Der Kauf dieser leckeren Zutat gleicht dem Kauf eines guten Weines bei einem Weinkenner und Liebhaber. Bei uns gibt es zum Beispiel nur einen Stand, wo wir das kaufen zum importieren. Da führt auch nie ein Weg dran vorbei. Bin schon froh das nun alles wenigsten in Büchsen gepackt wird, die nicht im Frachtraum so schnell aufgehen können.

----------


## pit

Mutter macht den selbst. Als ich noch unerfahren war, sie hatte das in einem Schraubglas, hab ich das ganze Glas entsorgt. Oh mann!  :: 

 ::

----------


## wein4tler

Das letzte Mal hatte meine Frau das stinkende Zeug im Handgepäck. Das haben ihr dann die Beamten am Flughafen in Bangkok gleich abgenommen. Mann, war ich froh.
Sie meinte, die Beamten werden sich abends den Bauch mit Pla Raa vollschlagen. 
Enrico hat recht mit seiner Aussage. Pla Raa ist nicht gleich Pla Raa. Da gibt es anscheinend Welten dazwischen (Geruchswelten). Meine Frau bekommt dieses Zeugs immer von ihrer jüngeren Schwester, die
diesen fermentierten Fisch in einer riesigen Amphore ansetzt. Guter Pla Raa ist Gold wert für die Isaan-Frauen. 
Ich rieche es immer, wenn meine Frau diesen edlen Geschmacksverstärker eingenommen hat. Es entströmt  der Haut dieses leichte fischige Parfume.  ::  ::

----------


## Enrico

Im Handgepäck ist aber auch sehr mutig. Im Koffer im Frachtraum kannste zur Not noch sagen: "Das ist nicht mein Koffer!"  ::

----------


## Erich

Das undefinierbare Zeugs aus dem Asiashop (links in dem Bild aus facebook) schmeckt nicht mal mir, darum wurde das auch mit frischer Ananas verfeinert (rechts im Bild)  :: 

Bei uns ist das wie mit dem Knoblauch: wenn, essen wir beide davon und dann riecht man's beim anderen nicht.

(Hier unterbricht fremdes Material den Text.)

Lemma kept_run dn it td pend w h ts ad rn tm :
  h !! snd it = Some tm -> due_at tm <= w -> kept dn (it :: td) pend w h ts ad rn ->
  kept (dn ++ [snd it]) td pend w h ts ad (rn ++ [(snd it, tm, w)]).
Proof.
  intros Hh Hw []. destruct it as [t p]. simpl in *.
  assert (addresses dn ((t, p) :: td) ts pend = addresses (dn ++ [p]) td ts pend) as Ha
    by (unfold addresses; simpl; by rewrite <- app_assoc).
  assert (p ∉ dn) as Hn.
  { intros X. unfold addresses in k_nodup0. rewrite !NoDup_app in k_nodup0. set_solver. }
  destruct (k_live0 p tm Hh) as (_ & _ & Hrep).
  assert (forall tm0 t0, (p, tm0, t0) ∈ rn -> Timer.repeat_ tm0 = true ->
    same_timer tm0 tm /\ 0 <= period tm0 /\ t0 + period tm0 <= due_at tm) as Hlast.
  { intros tm0 t0 Hin Hr. destruct (k_last0 p tm0 t0 Hin Hr) as (tm' & E & Hs & Ht).
    rewrite Hh in E. injection E as <-. rewrite decide_False in Ht by done.
    split_and!; [done| |done]. rewrite <- (same_period _ _ Hs). apply period_nonneg; [done|].
    destruct Hs as (_ & _ & ->). done. }
  split; try done.
  - by rewrite <- Ha.
  - intros t' p' X. apply k_entry0. set_solver.
  - intros p'. rewrite !elem_of_app, list_elem_of_singleton.
    intros [[X| ->]|X]; [apply k_used0; set_solver|eauto|apply k_used0; set_solver].
  - intros p' tm'. rewrite <- Ha. apply k_live0.
  - rewrite k_once0, map_app, filter_app, <- app_assoc. simpl.
    apply Permutation_app_head. by apply waiting_run.
  - intros p' tm' t' [Hin|[= -> -> ->]%list_elem_of_singleton]%elem_of_app Hr.
    + destruct (k_last0 p' tm' t' Hin Hr) as (tm'' & Hh' & Hs & Ht). exists tm''. split_and!; [done..|].
      destruct (decide (p' = p)) as [->|Hne].
      * rewrite decide_True by set_solver. destruct (Hlast tm' t' Hin Hr) as (_ & ? & ?). lia.
      * repeat case_decide; try done; set_solver.
    + exists tm. split_and!; [done|by split_and!|]. rewrite decide_True by set_solver. lia.
  - apply Forall_app. by repeat constructor.
  - apply sorted_snoc; [done|]. apply Forall_forall. intros [[p' tm'] t'] Hin Hp Hr _. simpl in *. subst p'.
    destruct (Hlast tm' t' Hin Hr) as (_ & ? & ?). lia.
Qed.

Ich muss das nicht haben und kann auch ganz gut ohne leben, aber die "edlen Sorten" haben so das gewisse Etwas, dass ich dann nach dem "einmal das Stinkezeugs probieren" noch öfter mal zulange  ::

----------


## Enrico

> Ich muss das nicht haben und kann auch ganz gut ohne leben, aber die "edlen Sorten" haben so das gewisse Etwas, dass ich dann nach dem "einmal das Stinkezeugs probieren" noch öfter mal zulange


Das (würg) mag alles (würg) möglich sein, aber (würg) mir kommt sowas (würg)(würg) nicht mal auf (würg) die Gabel!  ::

----------


## Erich

> Das (würg) mag alles (würg) möglich sein, aber (würg) mir kommt sowas (würg)(würg) nicht mal auf (würg) die Gabel!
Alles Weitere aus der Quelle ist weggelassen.